┌─ LISTED RECORDS

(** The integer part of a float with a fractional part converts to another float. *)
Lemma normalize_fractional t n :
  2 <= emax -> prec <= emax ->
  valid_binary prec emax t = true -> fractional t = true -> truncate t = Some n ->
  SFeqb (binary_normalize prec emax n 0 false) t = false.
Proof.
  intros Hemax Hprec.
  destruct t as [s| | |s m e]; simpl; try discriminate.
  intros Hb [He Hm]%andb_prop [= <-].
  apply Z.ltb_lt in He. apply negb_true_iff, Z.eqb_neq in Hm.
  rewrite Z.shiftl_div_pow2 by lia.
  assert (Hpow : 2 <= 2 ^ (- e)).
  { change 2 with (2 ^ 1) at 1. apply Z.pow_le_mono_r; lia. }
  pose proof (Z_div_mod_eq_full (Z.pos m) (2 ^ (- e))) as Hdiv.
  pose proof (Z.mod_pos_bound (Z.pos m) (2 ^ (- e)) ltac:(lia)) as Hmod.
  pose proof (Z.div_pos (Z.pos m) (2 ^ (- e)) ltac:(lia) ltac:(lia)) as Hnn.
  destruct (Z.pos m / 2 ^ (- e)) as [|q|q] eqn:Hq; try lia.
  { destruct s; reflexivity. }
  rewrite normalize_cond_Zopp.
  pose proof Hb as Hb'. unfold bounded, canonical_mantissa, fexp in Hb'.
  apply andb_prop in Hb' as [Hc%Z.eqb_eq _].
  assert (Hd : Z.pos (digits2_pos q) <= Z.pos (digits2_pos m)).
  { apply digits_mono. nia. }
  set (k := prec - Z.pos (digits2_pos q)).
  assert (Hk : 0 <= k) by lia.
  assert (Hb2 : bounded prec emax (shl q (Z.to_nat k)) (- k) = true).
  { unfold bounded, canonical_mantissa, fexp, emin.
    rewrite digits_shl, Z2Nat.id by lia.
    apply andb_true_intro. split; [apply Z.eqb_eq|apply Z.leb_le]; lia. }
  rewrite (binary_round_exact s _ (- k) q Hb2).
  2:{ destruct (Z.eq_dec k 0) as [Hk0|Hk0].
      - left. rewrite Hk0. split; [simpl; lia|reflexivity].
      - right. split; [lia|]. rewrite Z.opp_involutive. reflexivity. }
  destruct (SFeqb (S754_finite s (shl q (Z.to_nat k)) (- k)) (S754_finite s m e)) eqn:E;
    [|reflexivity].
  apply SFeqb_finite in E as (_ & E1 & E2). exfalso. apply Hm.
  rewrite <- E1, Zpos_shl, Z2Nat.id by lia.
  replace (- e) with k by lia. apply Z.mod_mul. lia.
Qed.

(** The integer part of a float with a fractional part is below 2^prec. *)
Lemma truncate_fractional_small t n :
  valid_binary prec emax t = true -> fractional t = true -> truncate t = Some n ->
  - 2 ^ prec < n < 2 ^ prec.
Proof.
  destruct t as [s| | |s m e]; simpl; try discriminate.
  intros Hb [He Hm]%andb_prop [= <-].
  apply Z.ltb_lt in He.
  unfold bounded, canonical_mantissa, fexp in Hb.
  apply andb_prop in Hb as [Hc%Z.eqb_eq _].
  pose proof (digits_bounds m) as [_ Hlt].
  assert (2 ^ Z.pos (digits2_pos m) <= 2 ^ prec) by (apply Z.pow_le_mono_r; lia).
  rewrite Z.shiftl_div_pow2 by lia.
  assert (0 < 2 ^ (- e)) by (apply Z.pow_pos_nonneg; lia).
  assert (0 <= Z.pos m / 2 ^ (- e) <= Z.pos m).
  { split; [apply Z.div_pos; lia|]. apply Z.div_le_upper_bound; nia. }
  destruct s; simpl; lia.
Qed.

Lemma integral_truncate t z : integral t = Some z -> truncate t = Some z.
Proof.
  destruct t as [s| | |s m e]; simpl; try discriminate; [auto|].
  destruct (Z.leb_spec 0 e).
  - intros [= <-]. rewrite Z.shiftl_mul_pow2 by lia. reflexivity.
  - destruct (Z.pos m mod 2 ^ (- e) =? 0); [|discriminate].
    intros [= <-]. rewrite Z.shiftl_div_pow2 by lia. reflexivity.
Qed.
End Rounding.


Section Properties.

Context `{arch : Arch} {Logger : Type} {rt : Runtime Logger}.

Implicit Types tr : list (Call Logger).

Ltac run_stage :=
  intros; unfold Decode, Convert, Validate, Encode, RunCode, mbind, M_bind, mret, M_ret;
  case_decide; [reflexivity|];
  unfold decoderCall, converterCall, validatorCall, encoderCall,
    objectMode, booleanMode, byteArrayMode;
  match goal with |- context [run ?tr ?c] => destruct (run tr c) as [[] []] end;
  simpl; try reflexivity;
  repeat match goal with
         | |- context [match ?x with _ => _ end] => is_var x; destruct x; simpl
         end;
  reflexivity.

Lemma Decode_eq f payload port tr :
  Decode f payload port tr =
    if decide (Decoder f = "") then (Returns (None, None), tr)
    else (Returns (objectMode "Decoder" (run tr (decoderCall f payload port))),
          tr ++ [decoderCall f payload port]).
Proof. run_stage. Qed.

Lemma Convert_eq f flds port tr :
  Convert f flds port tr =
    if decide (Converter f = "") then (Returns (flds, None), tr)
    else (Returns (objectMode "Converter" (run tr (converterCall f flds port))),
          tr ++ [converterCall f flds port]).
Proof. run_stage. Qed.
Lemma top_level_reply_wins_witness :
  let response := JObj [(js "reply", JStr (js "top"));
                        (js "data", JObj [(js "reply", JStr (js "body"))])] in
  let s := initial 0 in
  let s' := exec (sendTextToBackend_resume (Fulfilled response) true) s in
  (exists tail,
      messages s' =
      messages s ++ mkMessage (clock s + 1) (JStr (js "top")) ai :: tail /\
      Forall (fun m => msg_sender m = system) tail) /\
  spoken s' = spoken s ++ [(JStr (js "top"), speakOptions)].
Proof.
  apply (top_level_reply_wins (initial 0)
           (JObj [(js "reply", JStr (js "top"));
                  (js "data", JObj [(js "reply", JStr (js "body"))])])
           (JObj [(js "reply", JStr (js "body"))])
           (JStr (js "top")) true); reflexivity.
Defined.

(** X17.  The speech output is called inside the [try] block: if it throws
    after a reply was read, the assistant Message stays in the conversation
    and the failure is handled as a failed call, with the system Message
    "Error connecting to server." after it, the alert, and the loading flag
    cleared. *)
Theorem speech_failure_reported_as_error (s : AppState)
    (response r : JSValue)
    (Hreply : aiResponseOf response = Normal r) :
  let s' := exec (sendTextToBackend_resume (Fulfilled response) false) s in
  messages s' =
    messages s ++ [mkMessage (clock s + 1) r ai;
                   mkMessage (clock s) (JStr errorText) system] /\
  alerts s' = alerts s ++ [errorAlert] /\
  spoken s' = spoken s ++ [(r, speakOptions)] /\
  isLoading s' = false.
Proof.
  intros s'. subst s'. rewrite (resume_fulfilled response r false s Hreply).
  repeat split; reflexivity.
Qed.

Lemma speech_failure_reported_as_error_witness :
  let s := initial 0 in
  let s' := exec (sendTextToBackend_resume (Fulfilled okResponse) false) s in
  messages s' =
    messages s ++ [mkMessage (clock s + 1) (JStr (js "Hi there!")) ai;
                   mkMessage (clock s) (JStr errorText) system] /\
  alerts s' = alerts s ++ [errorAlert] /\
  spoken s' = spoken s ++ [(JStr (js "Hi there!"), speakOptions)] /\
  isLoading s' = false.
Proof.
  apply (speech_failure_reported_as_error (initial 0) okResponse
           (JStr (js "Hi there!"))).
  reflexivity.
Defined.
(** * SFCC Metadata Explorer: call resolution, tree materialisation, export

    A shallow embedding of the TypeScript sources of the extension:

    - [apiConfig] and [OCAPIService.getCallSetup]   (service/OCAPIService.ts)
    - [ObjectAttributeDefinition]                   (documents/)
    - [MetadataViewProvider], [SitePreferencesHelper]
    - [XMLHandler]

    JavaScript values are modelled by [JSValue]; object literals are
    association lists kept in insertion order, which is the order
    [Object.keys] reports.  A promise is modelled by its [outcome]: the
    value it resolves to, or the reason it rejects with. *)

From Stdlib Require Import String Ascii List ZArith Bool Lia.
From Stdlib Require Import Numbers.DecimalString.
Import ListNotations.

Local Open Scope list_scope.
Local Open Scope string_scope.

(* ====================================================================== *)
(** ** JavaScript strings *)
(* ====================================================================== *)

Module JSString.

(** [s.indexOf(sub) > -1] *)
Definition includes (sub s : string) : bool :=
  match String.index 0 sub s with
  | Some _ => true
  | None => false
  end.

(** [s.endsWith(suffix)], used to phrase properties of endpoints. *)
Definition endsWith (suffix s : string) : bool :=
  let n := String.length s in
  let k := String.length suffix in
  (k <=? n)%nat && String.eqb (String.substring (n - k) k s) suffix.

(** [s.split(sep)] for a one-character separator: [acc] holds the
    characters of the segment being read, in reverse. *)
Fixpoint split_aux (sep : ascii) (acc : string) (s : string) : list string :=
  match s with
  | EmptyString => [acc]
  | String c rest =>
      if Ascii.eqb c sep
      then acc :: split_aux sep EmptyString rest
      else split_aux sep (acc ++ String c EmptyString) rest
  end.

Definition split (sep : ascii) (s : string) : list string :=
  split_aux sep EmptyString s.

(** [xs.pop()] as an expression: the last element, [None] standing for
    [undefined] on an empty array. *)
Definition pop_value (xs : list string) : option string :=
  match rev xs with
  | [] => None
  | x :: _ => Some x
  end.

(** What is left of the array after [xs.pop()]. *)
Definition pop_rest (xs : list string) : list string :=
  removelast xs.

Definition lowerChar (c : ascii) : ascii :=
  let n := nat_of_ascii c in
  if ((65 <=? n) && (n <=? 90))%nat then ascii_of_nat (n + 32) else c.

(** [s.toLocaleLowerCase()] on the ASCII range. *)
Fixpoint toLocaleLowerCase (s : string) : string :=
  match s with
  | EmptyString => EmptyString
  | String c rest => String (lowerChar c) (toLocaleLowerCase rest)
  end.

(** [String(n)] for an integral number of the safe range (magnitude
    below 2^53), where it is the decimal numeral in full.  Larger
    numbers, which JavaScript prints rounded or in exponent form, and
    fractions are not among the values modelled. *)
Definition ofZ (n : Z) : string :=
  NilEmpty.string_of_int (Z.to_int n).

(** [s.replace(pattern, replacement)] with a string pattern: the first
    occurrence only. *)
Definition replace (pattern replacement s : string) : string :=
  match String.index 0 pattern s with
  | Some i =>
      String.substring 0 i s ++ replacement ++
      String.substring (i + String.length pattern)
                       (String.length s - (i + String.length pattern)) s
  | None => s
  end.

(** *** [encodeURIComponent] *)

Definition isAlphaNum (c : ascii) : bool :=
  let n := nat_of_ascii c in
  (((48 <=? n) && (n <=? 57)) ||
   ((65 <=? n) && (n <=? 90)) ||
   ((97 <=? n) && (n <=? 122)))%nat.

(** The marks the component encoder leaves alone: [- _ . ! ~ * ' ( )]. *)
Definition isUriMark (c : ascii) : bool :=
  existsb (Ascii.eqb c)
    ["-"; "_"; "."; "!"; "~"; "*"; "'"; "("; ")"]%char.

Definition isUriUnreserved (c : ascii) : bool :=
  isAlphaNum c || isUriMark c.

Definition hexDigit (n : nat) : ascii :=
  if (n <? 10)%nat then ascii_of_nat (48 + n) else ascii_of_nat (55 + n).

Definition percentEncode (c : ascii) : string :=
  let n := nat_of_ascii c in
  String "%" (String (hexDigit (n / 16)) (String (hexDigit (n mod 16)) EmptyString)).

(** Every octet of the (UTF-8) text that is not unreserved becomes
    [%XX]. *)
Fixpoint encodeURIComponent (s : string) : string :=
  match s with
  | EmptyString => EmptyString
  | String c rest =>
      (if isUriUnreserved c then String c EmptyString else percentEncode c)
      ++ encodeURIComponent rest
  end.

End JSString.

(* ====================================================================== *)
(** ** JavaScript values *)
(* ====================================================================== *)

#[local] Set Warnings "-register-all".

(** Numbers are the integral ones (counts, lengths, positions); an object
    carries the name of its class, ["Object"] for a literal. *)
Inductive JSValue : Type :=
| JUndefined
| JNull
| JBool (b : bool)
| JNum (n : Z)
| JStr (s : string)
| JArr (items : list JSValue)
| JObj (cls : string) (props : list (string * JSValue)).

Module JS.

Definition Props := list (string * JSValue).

└─

> _REQUIREMENT_
Reprint the data above from the opening line to the line holding "rewrite normalize_cond_Zopp.", inclusive, and nothing else.

> _ANSWER SECTION_
(** The integer part of a float with a fractional part converts to another float. *)
Lemma normalize_fractional t n :
  2 <= emax -> prec <= emax ->
  valid_binary prec emax t = true -> fractional t = true -> truncate t = Some n ->
  SFeqb (binary_normalize prec emax n 0 false) t = false.
Proof.
  intros Hemax Hprec.
  destruct t as [s| | |s m e]; simpl; try discriminate.
  intros Hb [He Hm]%andb_prop [= <-].
  apply Z.ltb_lt in He. apply negb_true_iff, Z.eqb_neq in Hm.
  rewrite Z.shiftl_div_pow2 by lia.
  assert (Hpow : 2 <= 2 ^ (- e)).
  { change 2 with (2 ^ 1) at 1. apply Z.pow_le_mono_r; lia. }
  pose proof (Z_div_mod_eq_full (Z.pos m) (2 ^ (- e))) as Hdiv.
  pose proof (Z.mod_pos_bound (Z.pos m) (2 ^ (- e)) ltac:(lia)) as Hmod.
  pose proof (Z.div_pos (Z.pos m) (2 ^ (- e)) ltac:(lia) ltac:(lia)) as Hnn.
  destruct (Z.pos m / 2 ^ (- e)) as [|q|q] eqn:Hq; try lia.
  { destruct s; reflexivity. }
  rewrite normalize_cond_Zopp.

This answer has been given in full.